══ EXCERPTED RECORDS

(** * MRG-like myelinated fiber: geometry rules, fiber construction and
      threshold search ([neuron_init.py])

    The Python module drives the NEURON simulator.  Its own logic is
    embedded here as Rocq functions:

    - the numeric code is written once over an interface [Scalar] of the
      operations the source uses on Python floats, and instantiated at
      IEEE-754 binary64 (Rocq's primitive floats, what CPython computes
      with) and at the real numbers (exact arithmetic, for comparison);
      the statements about order in binary64 rest on the rounding to
      nearest of the Standard Library's [SpecFloat];
    - NEURON's object store (sections, point processes, vectors, the
      global clock and step) is an explicit state threaded through an
      error-and-state monad; Python exceptions are results [Raise];
    - the simulator behind [h.run()] is a parameter of the development:
      the model records the state each run is started in and lets the
      simulator answer with the recorded series.

    The first part holds the definitions: the embedding of the module,
    then the vocabulary the statements are written in.  The lemmas
    follow, then the claims of the specification, and further properties
    of the module close the file. *)

From Stdlib Require Import String DecimalString.
From Stdlib Require Import ZArith QArith Reals Lra Lia Bool List FinFun.
From Stdlib Require Import Floats Zpower.
From Stdlib Require DecimalPos DecimalZ.
Import ListNotations.
(** * The position sequencer of [simple_position_recorder.py]

    A shallow embedding of [SimplePositionSequencer] (sampler, recorder and
    player) and of [main], with the properties of its specification.

    The program talks to four things outside itself: the operator's
    terminal, the motor bus, the clock and the directory [sequences/].
    They are gathered in a [World]: every call the program makes to one of
    them is appended to the world's [log], and what the bus answers is read
    from an oracle, so that a failing read or write is an ordinary input.
    Python's [float] is IEEE binary64, which is what Rocq's primitive
    floats are. *)

From Stdlib Require Import ZArith Floats Ascii String.
From stdpp Require Import gmap strings list pretty.

Set Warnings "-inexact-float,-register-all".
Local Open Scope Z_scope.
Local Open Scope string_scope.

(** ** Python values and exceptions *)

(** The exceptions the program can meet. [KeyboardInterrupt] is the only one
    that is not an [Exception] in Python's hierarchy. *)
Inductive exn :=
| KeyboardInterrupt
| EOFError
| ValueError
| TypeError
| OverflowError
| KeyError
| NameError
| AttributeError
| OSError.

Inductive result (A : Type) :=
| Ok (a : A)
| Exc (e : exn).
Arguments Ok {A} a.
Arguments Exc {A} e.

Definition is_Exception (e : exn) : bool :=
  match e with KeyboardInterrupt => false | _ => true end.

Definition exn_name (e : exn) : string :=
  match e with
  | KeyboardInterrupt => "KeyboardInterrupt"
  | EOFError => "EOFError"
  | ValueError => "ValueError"
  | TypeError => "TypeError"
  | OverflowError => "OverflowError"
  | KeyError => "KeyError"
  | NameError => "NameError"
  | AttributeError => "AttributeError"
  | OSError => "OSError"
  end.

(** What a register read hands back: a plain integer, or a sequence of
    integers (the bus library answers with an array). *)
Inductive pyval :=
| PInt (z : Z)
| PSeq (l : list Z).

(** [lerobot]'s [TorqueMode] enumeration; the numbers behind [.value] are
    the library's and stay symbolic. *)
Inductive TorqueMode := ENABLED | DISABLED.

(** The value argument of [motor_bus.write]. *)
Inductive wvalue :=
| Num (z : Z)
| Torque (m : TorqueMode).

(** A Python [dict] keeps its keys in insertion order, and the program
    iterates over it: an association list with unique keys. *)
Definition dict (V : Type) := list (string * V).

Fixpoint dict_set {V} (k : string) (v : V) (d : dict V) : dict V :=
  match d with
  | [] => [(k, v)]
  | (k', v') :: d' =>
      if String.eqb k' k then (k, v) :: d' else (k', v') :: dict_set k v d'
  end.

Fixpoint dict_get {V} (k : string) (d : dict V) : option V :=
  match d with
  | [] => None
  | (k', v) :: d' => if String.eqb k' k then Some v else dict_get k d'
  end.

Definition keys {V} (d : dict V) : list string := map fst d.

(** The documents [json.dump] writes and [json.load] reads. The disk holds
    documents, not text: how the [json] library spells a document and reads
    it back is the library's. *)
Inductive json :=
| JInt (z : Z)
| JFloat (f : float)
| JStr (s : string)
| JList (l : list json)
| JObj (kvs : list (string * json)).

(** ** The world *)

(** One entry per call that leaves the program. A bus call is logged when it
    is made, whatever the bus answers. *)
Inductive event :=
| EPrint (s : string)
| EInput (prompt : string)
| ERead (reg motor : string)
| EWrite (reg : string) (value : wvalue) (motor : option string)
| ESleep (seconds : float)
| EDisconnect.

(** What the operator does at a prompt: a line of text, or CTRL+C. *)
Inductive input_event :=
| Line (s : string)
| Ctrl_C.

(** What the bus does with a call: an answer, or an exception. *)
Inductive reply :=
| Reply (v : pyval)
| Raises (e : exn).

Record World := mkWorld {
  motor_bus : bool;              (* [self.motor_bus] is a bus, not [None] *)
  bus : nat -> reply;            (* the outcome of the n-th bus call *)
  clock : nat;                   (* bus calls made so far *)
  files : gmap string json;      (* the documents on disk, by path *)
  disk_error : option exn;       (* what opening a file for writing raises *)
  now : string;                  (* [time.strftime("%Y-%m-%d %H:%M:%S")] *)
  log : list event
}.

Definition emit (ev : event) (w : World) : World :=
  mkWorld (motor_bus w) (bus w) (clock w) (files w) (disk_error w) (now w)
          (log w ++ [ev]).

Definition tick (w : World) : World :=
  mkWorld (motor_bus w) (bus w) (S (clock w)) (files w) (disk_error w) (now w)
          (log w).

Definition store (path : string) (doc : json) (w : World) : World :=
  mkWorld (motor_bus w) (bus w) (clock w) (<[path := doc]> (files w))
          (disk_error w) (now w) (log w).

Definition print (s : string) : World -> World := emit (EPrint s).

(** ** The monad of bus code: state and exceptions *)

Definition M (A : Type) : Type := World -> result A * World.

Definition ret {A} (a : A) : M A := fun w => (Ok a, w).

Definition raise {A} (e : exn) : M A := fun w => (Exc e, w).

Definition bind {A B} (m : M A) (k : A -> M B) : M B :=
  fun w => match m w with
           | (Ok a, w') => k a w'
           | (Exc e, w') => (Exc e, w')
           end.

Definition lift {A} (r : result A) : M A := fun w => (r, w).

Notation "x <- c ;; k" := (bind c (fun x => k))
  (at level 100, c at next level, right associativity).
Notation "c ;;; k" := (bind c (fun _ => k))
  (at level 100, right associativity).

(** A call on [self.motor_bus]: an [AttributeError] when there is no bus,
    otherwise the call is logged and the oracle decides how it ends. *)
Definition bus_call (ev : event) : M pyval := fun w =>
  if motor_bus w then
    let w' := tick (emit ev w) in
    match bus w (clock w) with
    | Reply v => (Ok v, w')
    | Raises e => (Exc e, w')
    end
  else (Exc AttributeError, w).

Definition bus_read (reg motor : string) : M pyval :=
  bus_call (ERead reg motor).

Definition bus_write (reg : string) (value : wvalue) (motor : option string)
  : M unit :=
  _ <- bus_call (EWrite reg value motor) ;; ret tt.

(** ** Text *)

Definition nl : string := String "010"%char EmptyString.

Fixpoint repeat_string (n : nat) (s : string) : string :=
  match n with O => EmptyString | S n' => s ++ repeat_string n' s end.

Fixpoint join (sep : string) (l : list string) : string :=
  match l with
  | [] => EmptyString
  | [s] => s
  | s :: l' => s ++ sep ++ join sep l'
  end.

(** [f"{position:4d}"]: decimal, right-aligned in a field of width 4. *)
Definition format_4d (z : Z) : string :=
  let s := pretty z in
  repeat_string (4 - String.length s) " " ++ s.

Definition is_space (c : ascii) : bool :=
  let n := nat_of_ascii c in
  ((9 <=? n)%nat && (n <=? 13)%nat) || ((28 <=? n)%nat && (n <=? 32)%nat).

Fixpoint lstrip (s : string) : string :=
  match s with
  | String c s' => if is_space c then lstrip s' else s
  | EmptyString => EmptyString
  end.

Fixpoint rstrip (s : string) : string :=
  match s with
  | String c s' =>
      match rstrip s' with
      | EmptyString => if is_space c then EmptyString else String c EmptyString
      | r => String c r
      end
  | EmptyString => EmptyString
  end.

Definition strip (s : string) : string := rstrip (lstrip s).

(** [" | ".join([f"{motor}:{position:4d}" for motor, position in pos.items()])] *)
Definition pos_str (pos : dict Z) : string :=
  join " | " (map (fun mp => fst mp ++ ":" ++ format_4d (snd mp)) pos).

(** ** Floats *)

(** Python's [int] on a float: truncation towards zero, [ValueError] on a
    NaN and [OverflowError] on an infinity. *)
Definition int_of_float (f : float) : result Z :=
  match Prim2SF f with
  | S754_zero _ => Ok 0
  | S754_infinity _ => Exc OverflowError
  | S754_nan => Exc ValueError
  | S754_finite s m e =>
      let v := if (0 <=? e)%Z then Z.pos m * 2 ^ e else Z.pos m / 2 ^ (- e) in
      Ok (if s then - v else v)
  end.

(** ** The sequencer *)

(** [self.motors_config]: joint name, motor identifier, model. *)
Definition motors_config : dict (Z * string) :=
  [ ("shoulder_pan", (1, "sts3215"));
    ("shoulder_lift", (2, "sts3215"));
    ("elbow_flex", (3, "sts3215"));
    ("wrist_flex", (4, "sts3215"));
    ("wrist_roll", (5, "sts3215"));
    ("gripper", (6, "sts3215")) ].

(** One entry of [sequence]: the dictionary with the keys ["position"],
    ["positions"] and ["duration"]. *)
Record Step := mkStep {
  position : Z;
  positions : dict Z;
  duration : float
}.

Definition torque_off : M unit :=
  bus_write "Torque_Enable" (Torque DISABLED) None ;;;
  fun w => (Ok tt, print "Torque OFF - move robot freely" w).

════

### TASK TO COMPLETE
From the records above, quote only the lines running from the line with "- the numeric" to the line with "- NEURON's object", both lines included.

### EXPECTED ANSWER
    - the numeric code is written once over an interface [Scalar] of the
      operations the source uses on Python floats, and instantiated at
      IEEE-754 binary64 (Rocq's primitive floats, what CPython computes
      with) and at the real numbers (exact arithmetic, for comparison);
      the statements about order in binary64 rest on the rounding to
      nearest of the Standard Library's [SpecFloat];
    - NEURON's object store (sections, point processes, vectors, the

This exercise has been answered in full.